William A. Batchelor states.-1 am in joint service, and signal porter at Merton Abbey. My duties are partly in the signal-box and partly on the platform, turn about with another porter. l came on duty at 5 a.m. until 5.30 p.m. on one week, and from 12 noon till about 12 midnight in the next. On the 22nd September I was on late duty. I was in the signal-box when the collision happened. It was  slightly foggy that night, but I could see the signal lamps on both my up and down stop-signals. At 10.14 I received  from Tooting the departure signal for the London, Brighton, and South Coast goods train. The arrival of trains is not signalled back until the line is clear. The train arrived at 10.17 or 10.18. There was no signal at all seat for the passenger train. At about 10.40 the station-master came into the box, and at 10.42 I was called on the speaking instrument from Tooting. The beginning of the message was " G-O-" but I could not make out the rest of it. I sent back "Not understood" twice. The message commenced again, but I could make nothing more of it.

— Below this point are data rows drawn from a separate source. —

(** The [invoice_date] column as a datetime column.  Line 64 runs after
    [pd.to_datetime], when every cell of the column is a timestamp. *)
Definition invoice_dates (df : DataFrame) : list Z :=
  flat_map (fun r => match invoice_date r with
                     | DateTs t => [t]
                     | DateStr _ => []
                     end) df.

(** [Series.max()] of a datetime column; [None] is NaT, the maximum of an
    empty column. *)
Definition series_max (col : list Z) : option Z :=
  match col with
  | [] => None
  | t :: rest => Some (fold_right Z.max t rest)
  end.

(** Line 64: [df['invoice_date'].max() + dt.timedelta(days=1)]; NaT plus a
    duration is NaT. *)
Definition observation_period_end (df : DataFrame) : option Z :=
  option_map (fun m => m + day) (series_max (invoice_dates df)).

(** The three columns the call of lines 72-78 hands to the aggregator:
    [customer_id_col], [datetime_col] and [monetary_value_col]. *)
Record Transaction : Type := mkTransaction {
  tx_customer : Z;
  tx_time : Z;
  tx_value : Q
}.

Definition transaction_of_row (r : Row) : option Transaction :=
  match customer_id r, invoice_date r, total_price r with
  | CidInt c, DateTs t, Some (Fin v) => Some (mkTransaction c t v)
  | _, _, _ => None
  end.

(** The rows of the frame as the aggregator reads them; a cleaned frame gives
    one transaction per row (see [transactions_of_cleaned]). *)
Definition transactions (df : DataFrame) : list Transaction :=
  flat_map (fun r => match transaction_of_row r with
                     | Some t => [t]
                     | None => []
                     end) df.

(** One row of [rfm_df]; the customer id is the index of the frame. *)
Record CustomerSummary : Type := mkSummary {
  cs_customer_id : Z;
  frequency : Z;
  recency : Z;
  T : Z;
  monetary_value : Q
}.

Module RFM.

(** Modelled from the spec: the grouping step of
    [lifetimes.utils.summary_data_from_transaction_data], which the script
    imports and the repository does not contain.  "Group lines by
    customer_id", "one entry per distinct customer_id". *)
Definition customers (txs : list Transaction) : list Z :=
  nodup Z.eq_dec (map tx_customer txs).

(** Modelled from the spec: the lines of one customer (the group of
    [summary_data_from_transaction_data] for that customer_id). *)
Definition purchases_of (c : Z) (txs : list Transaction) : list Transaction :=
  filter (fun t => tx_customer t =? c) txs.

(** Modelled from the spec: "first = earliest timestamp" of a group of
    [summary_data_from_transaction_data]. *)
Definition earliest (times : list Z) : Z :=
  match times with
  | [] => 0
  | t :: rest => fold_right Z.min t rest
  end.

(** Modelled from the spec: "last = latest timestamp" of a group of
    [summary_data_from_transaction_data]. *)
Definition latest (times : list Z) : Z :=
  match times with
  | [] => 0
  | t :: rest => fold_right Z.max t rest
  end.

(** Modelled from the spec: the repeat purchases of a group of
    [summary_data_from_transaction_data], "strictly after the customer's first
    purchase ... occurring before the observation cutoff". *)
Definition repeat_purchases (cutoff : Z) (group : list Transaction)
  : list Transaction :=
  let first := earliest (map tx_time group) in
  filter (fun t => (first <? tx_time t) && (tx_time t <? cutoff)) group.

(** Modelled from the spec: the purchase occasions of
    [summary_data_from_transaction_data].  The spec asks for "a single,
    consistently-applied definition" of an occasion; here an occasion is one
    purchase time, so the lines sharing a timestamp are one occasion. *)
Definition occasions (group : list Transaction) : list Z :=
  nodup Z.eq_dec (map tx_time group).

(** Modelled from the spec: the sum of [total_price] over lines, the
    numerator of the mean in [summary_data_from_transaction_data]. *)
Definition total_value (group : list Transaction) : Q :=
  fold_right (fun t acc => Qplus (tx_value t) acc) (0 # 1)%Q group.

(** Modelled from the spec: one CustomerSummary of
    [summary_data_from_transaction_data].  "frequency = number of distinct
    purchase occasions after first.  recency = last - first.  age = cutoff -
    first.  monetary_value = mean total_price over the ... repeat occasions;
    if frequency = 0, monetary_value = 0". *)
Definition summarise (cutoff : Z) (c : Z) (group : list Transaction)
  : CustomerSummary :=
  let first := earliest (map tx_time group) in
  let last := latest (map tx_time group) in
  let repeats := repeat_purchases cutoff group in
  let freq := Z.of_nat (List.length (occasions repeats)) in
  mkSummary c freq (last - first) (cutoff - first)
            (if freq =? 0 then (0 # 1)%Q
             else Qred (total_value repeats / inject_Z freq)).

(** Modelled from the spec: [summary_data_from_transaction_data] itself
    (section 4.2, "RFM Aggregator"): cleaned lines and an explicit observation
    cutoff in, one summary per distinct customer out, in the order in which
    the customers first occur. *)
Definition summary_data_from_transaction_data
  (txs : list Transaction) (cutoff : Z) : list CustomerSummary :=
  map (fun c => summarise cutoff c (purchases_of c txs)) (customers txs).

End RFM.

(** Lines 72-78: the aggregation call of the script. *)
Definition rfm_of (df : DataFrame) (cutoff : Z) : list CustomerSummary :=
  RFM.summary_data_from_transaction_data (transactions df) cutoff.

(** ** 3. The CLV combiner (lines 84-160) *)

(** A pandas Series indexed by customer id: labels and values, in order. *)
Definition Series : Type := list (Z * float64).

(** [Series.values]: the values without the index. *)
Definition values (s : Series) : list float64 := map snd s.

(** Label lookup in a Series. *)
Fixpoint lookup (c : Z) (s : Series) : option float64 :=
  match s with
  | [] => None
  | (k, v) :: rest => if k =? c then Some v else lookup c rest
  end.

(** Line 86: [rfm_df[rfm_df['frequency'] > 0]]. *)
Definition repeat_customers (rfm : list CustomerSummary)
  : list CustomerSummary :=
  filter (fun s => 0 <? frequency s) rfm.

(** Line 121: [PREDICTION_PERIOD_MONTHS * 30.4375]. *)
Definition PREDICTION_PERIOD_MONTHS : Z := 6.
Definition days_in_prediction_period : Q :=
  (inject_Z PREDICTION_PERIOD_MONTHS * (304375 # 10000))%Q.

(** A row of [rfm_df] once [predicted_purchases] (line 122) and
    [predicted_monetary_value] (line 148) exist. *)
Record Scored : Type := mkScored {
  sc_summary : CustomerSummary;
  sc_purchases : float64;
  sc_monetary : float64
}.

(** A row of the final table (after line 160). *)
Record PredictionRecord : Type := mkPrediction {
  summary : CustomerSummary;
  predicted_purchases : float64;
  predicted_monetary_value : float64;
  predicted_clv : float64
}.

(** Line 155: [rfm_df.loc[rfm_df['frequency'] > 0, 'predicted_monetary_value']
    = vals].  The values are written by position into the rows the mask
    selects, in row order.  The write needs one value per selected row; with
    any other number of values it does not take place ([None]; pandas raises
    a ValueError, 'Must have equal len keys and value when setting with an
    iterable'). *)
Fixpoint loc_assign (rows : list Scored) (vals : list float64)
  : option (list Scored) :=
  match rows with
  | [] => match vals with
          | [] => Some []
          | _ :: _ => None
          end
  | r :: rest =>
      if 0 <? frequency (sc_summary r) then
        match vals with
        | [] => None
        | v :: vals' =>
            option_map (cons (mkScored (sc_summary r) (sc_purchases r) v))
                       (loc_assign rest vals')
        end
      else option_map (cons r) (loc_assign rest vals)
  end.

I then commenced to attend to my points for the shunting of the goods train, and left my speaking instrument. The collision took place at 10.49. When the message came at 10.42 the whole of the goods train, except the engine, was on the down line. The engine was then in the goods yard, and there were some trucks on the up line, but none foul of the crossing. The engine was in the east end of the yard with some trucks beyond it, but none between the engine and No.6 points. There were two trucks on the crossing leading from the siding to the main line. The engine cam back to No.6 points, then out, pushing the trucks on the crossing, but when it got out there was then nothing to prevent the cross over road being set for it to get across. No.5 points were pulled over, and were set for the crossing when the collision occurred.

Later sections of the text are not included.